Dez Grupos Temáticos foram estruturados, um para cada indicador mensurado pelo Doing Business: abertura de empresas, obtenção de alvarás de construção, obtenção de eletricidade, registro de propriedades, obtenção de crédito, proteção dos investidores minoritários, pagamento de impostos, comércio internacional, execução de contratos e resolução de insolvência.

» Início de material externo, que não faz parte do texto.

(* ===== verification/RekaClient.v ===== *)
(** * The client's session ([client_core.py], [tools/probe.py])

    [RekaSession], the client's end of an established session: sealing and
    opening records, the replay windows, the reassembly of fragments, the
    batching of packets, and the client's side of a key update.  The state
    keeps what [__init__] sets, and the messages handed to the carrier, in
    order ([ks_sent]); an exception is an [Err], and the state is the one it
    leaves behind.  [time.monotonic] and [os.urandom] are arguments. *)

From S2P Require Import Prelude Crypto Replay Record Fragment Rekey Handshake.
Local Open Scope reka_scope.

(** ** [ReplayWindow] of [client_core.py]

    The fields and the slots are the server's; the sum of [plausible] does not
    saturate, and a bit is cleared with an unbounded complement. *)

Module PyWindow.
Import ReplayWindow.

Definition width_default : Z := 4096.
Definition empty : t := mk width_default false 0 (replicate (Z.to_nat (width_default / 64)) 0).

Definition plausible (self : t) (number : Z) : outcome bool :=
  if negb (initialized self) then Ok true
  else if number + width self <=? highest self then Ok false
  else if highest self <? number then Ok true
  else
    let '(word, mask) := slot self number in
    b ← (bits self).[word];
    Ok (Z.land b mask =? 0).

Definition clear_slot (number : Z) : St t () :=
  s ← gets (λ self, slot self number);
  update_word s.1 (λ b, Z.land b (Z.lnot s.2)).

Definition advance (number : Z) : St t () :=
  self ← get_self;
  let distance := number - highest self in
  _ ← (if width self <=? distance
       then modify (λ w, with_bits (replicate (length (bits w)) 0) w)
       else for_each (seqZ (highest self + 1) distance) clear_slot);
  modify (with_highest number).

Definition commit_authenticated (number : Z) : St t bool :=
  ok ← (λ self, (plausible self number, self));
  if negb ok then mret false else
  self ← get_self;
  _ ← (if negb (initialized self)
       then modify (λ w, mk (width w) true number (bits w))
       else if highest self <? number then advance number
       else mret tt);
  mark number.

End PyWindow.

(** ** [FragmentReassembler] of [client_core.py]

    Both dictionaries keep their insertion order. *)

Module PyFragments.

Record Assembly : Type := mkAssembly { total : Z; created : Z; parts : list (Z * bytes) }.
Record t : Type := mk { maximum_packet : Z; assemblies : list (Z * Assembly) }.

Definition with_assemblies (x : list (Z * Assembly)) (s : t) : t := mk (maximum_packet s) x.
Definition pop (packet_id : Z) : St t () :=
  modify (λ s, with_assemblies (List.filter (λ e, negb (e.1 =? packet_id)) (assemblies s)) s).

Definition find {V} (k : Z) (l : list (Z * V)) : option V := snd <$> List.find (λ e, e.1 =? k) l.

(** [min(self.assemblies, key=...)]: the first of the oldest. *)
Fixpoint oldest (best : Z * Assembly) (l : list (Z * Assembly)) : Z :=
  match l with
  | [] => best.1
  | e :: l' => oldest (if created e.2 <? created best.2 then e else best) l'
  end.

Definition evict_oldest : St t () :=
  s ← get_self;
  match assemblies s with
  | e :: l => if 64 <=? len (e :: l) then pop (oldest e l) else mret ()
  | [] => mret ()
  end.

(** [parts[offset] = data] for the assembly of [packet_id], a new key. *)
Definition add_part (packet_id offset : Z) (data : bytes) : St t () :=
  modify (λ s, with_assemblies
    ((λ e, if e.1 =? packet_id
           then (e.1, mkAssembly (total e.2) (created e.2) (parts e.2 ++ [(offset, data)]))
           else e) <$> assemblies s) s).

(** [sorted(parts.items())]: the offsets are distinct. *)
Fixpoint insert_sorted (e : Z * bytes) (l : list (Z * bytes)) : list (Z * bytes) :=
  match l with
  | [] => [e]
  | x :: l' => if e.1 <=? x.1 then e :: l else x :: insert_sorted e l'
  end.
Definition sorted (l : list (Z * bytes)) : list (Z * bytes) := foldr insert_sorted [] l.

(** The parts in order when they follow one another from 0. *)
Fixpoint join (expected : Z) (output : bytes) (l : list (Z * bytes)) : option (Z * bytes) :=
  match l with
  | [] => Some (expected, output)
  | (part_offset, value) :: l' =>
      if part_offset =? expected then join (expected + len value) (output ++ value) l' else None
  end.

Definition expire (now : Z) : St t () :=
  modify (λ s, with_assemblies (List.filter (λ e, now - created e.2 <? secs 3) (assemblies s)) s).

Definition overlapping (offset fin : Z) (e : Z * bytes) : bool :=
  (offset <? e.1 + len e.2) && (e.1 <? fin).

(** From the assembly of [packet_id] on, [assembly] being its value. *)
Definition join_assembly (packet_id offset tot : Z) (data : bytes) (assembly : Assembly)
  : St t (option bytes) :=
  if negb (total assembly =? tot) then _ ← pop packet_id; bail "fragment total changed"
  else match find offset (parts assembly) with
  | Some known =>
      if bool_decide (known = data) then mret None
      else _ ← pop packet_id; bail "conflicting fragment"
  | None =>
      if existsb (overlapping offset (offset + len data)) (parts assembly)
      then _ ← pop packet_id; bail "overlapping fragment"
      else
        _ ← add_part packet_id offset data;
        let all := parts assembly ++ [(offset, data)] in
        if negb (foldr (λ e n, len e.2 + n) 0 all =? tot) then mret None
        else match join 0 [] (sorted all) with
        | Some (expected, output) =>
            if negb (expected =? tot) then mret None
            else _ ← pop packet_id; mret (Some output)
        | None => mret None
        end
  end.

Definition push (body : bytes) (now : Z) : St t (option bytes) :=
  _ ← expire now;
  _ ← lift (bail_if (len body <? 10) "truncated fragment");
  let packet_id := from_be_bytes (sub body 0 4) in
  let tot := from_be_bytes (sub body 4 6) in
  let offset := from_be_bytes (sub body 6 8) in
  let length := from_be_bytes (sub body 8 10) in
  let data := sub body 10 (len body) in
  s ← get_self;
  _ ← lift (bail_if ((tot =? 0) || (maximum_packet s <? tot) || (length =? 0)
                     || negb (length =? len data) || (tot <? offset + length)) "invalid fragment");
  match find packet_id (assemblies s) with
  | Some assembly => join_assembly packet_id offset tot data assembly
  | None =>
      _ ← evict_oldest;
      let assembly := mkAssembly tot now [] in
      _ ← modify (λ s, with_assemblies (assemblies s ++ [(packet_id, assembly)]) s);
      join_assembly packet_id offset tot data assembly
  end.

End PyFragments.

(** ** Records and frames *)

(** [struct.pack] of an unsigned integer of [n] bytes. *)
Definition struct_pack (n : nat) (value : Z) : outcome bytes :=
  if (0 <=? value) && (value <? 256 ^ Z.of_nat n) then Ok (to_be_bytes n value) else Err "struct.error".

Definition expected_flags (epoch : Z) (control : bool) : Z :=
  Z.lor (Z.lor 0x10 (if control then 0x08 else 0)) (if negb (Z.land epoch 1 =? 0) then 0x04 else 0).

(** The key and IV of a direction as two byte strings. *)
Section Records.
Context {C : Crypto}.

Definition seal_application_record (key : TrafficKey) (session_id : bytes) (epoch number : Z)
    (control : bool) (plaintext : bytes) : outcome bytes :=
  e ← struct_pack 4 epoch;
  n ← struct_pack 8 number;
  l ← struct_pack 2 (len plaintext + 16);
  let header := [b8 (expected_flags epoch control)] ++ session_id ++ e ++ n ++ l in
  ciphertext ← ok_or "OverflowError"
    (aead_encrypt (tk_key key) (nonce (tk_iv key) number) header plaintext);
  Ok (header ++ ciphertext).

Definition open_application_record (key : TrafficKey) (session_id : bytes) (epoch number : Z)
    (control : bool) (encoded : bytes) : outcome bytes :=
  _ ← bail_if (len encoded <? 47) "bad application record header";
  f ← encoded.[0];
  _ ← bail_if (negb (u8 f =? expected_flags epoch control)
               || negb (bool_decide (sub encoded 1 17 = session_id))
               || negb (from_be_bytes (sub encoded 17 21) =? epoch)
               || negb (from_be_bytes (sub encoded 21 29) =? number)
               || negb (from_be_bytes (sub encoded 29 31) =? len encoded - 31))
        "bad application record header";
  ok_or "InvalidTag"
    (aead_decrypt (tk_key key) (nonce (tk_iv key) number) (sub encoded 0 31)
       (sub encoded 31 (len encoded))).

End Records.

Definition py_frame (frame_type : Z) (body : bytes) : outcome bytes :=
  l ← struct_pack 2 (len body);
  Ok ([b8 frame_type; b8 0] ++ l ++ body).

A pesquisa abrange a principal cidade de negócios dos países avaliados e, no caso de países com mais de cem milhões de habitantes, as duas principais cidades. No Brasil, são analisadas as cidades de São Paulo e Rio de Janeiro.

Os GTAs reúnem representantes do Executivo Federal, dos estados de São Paulo e do Rio de Janeiro e das respectivas capitais, além do Conselho Nacional de Justiça (CNJ) e dos Tribunais de Justiça desses estados. O Ministério da Economia coordena seis desses grupos de trabalho enquanto que os outros quatro são coordenados pelo Banco Central (Bacen), CNJ, Agência Nacional de Energia Elétrica (ANEEL) e Comissão de Valores Mobiliários (CVM).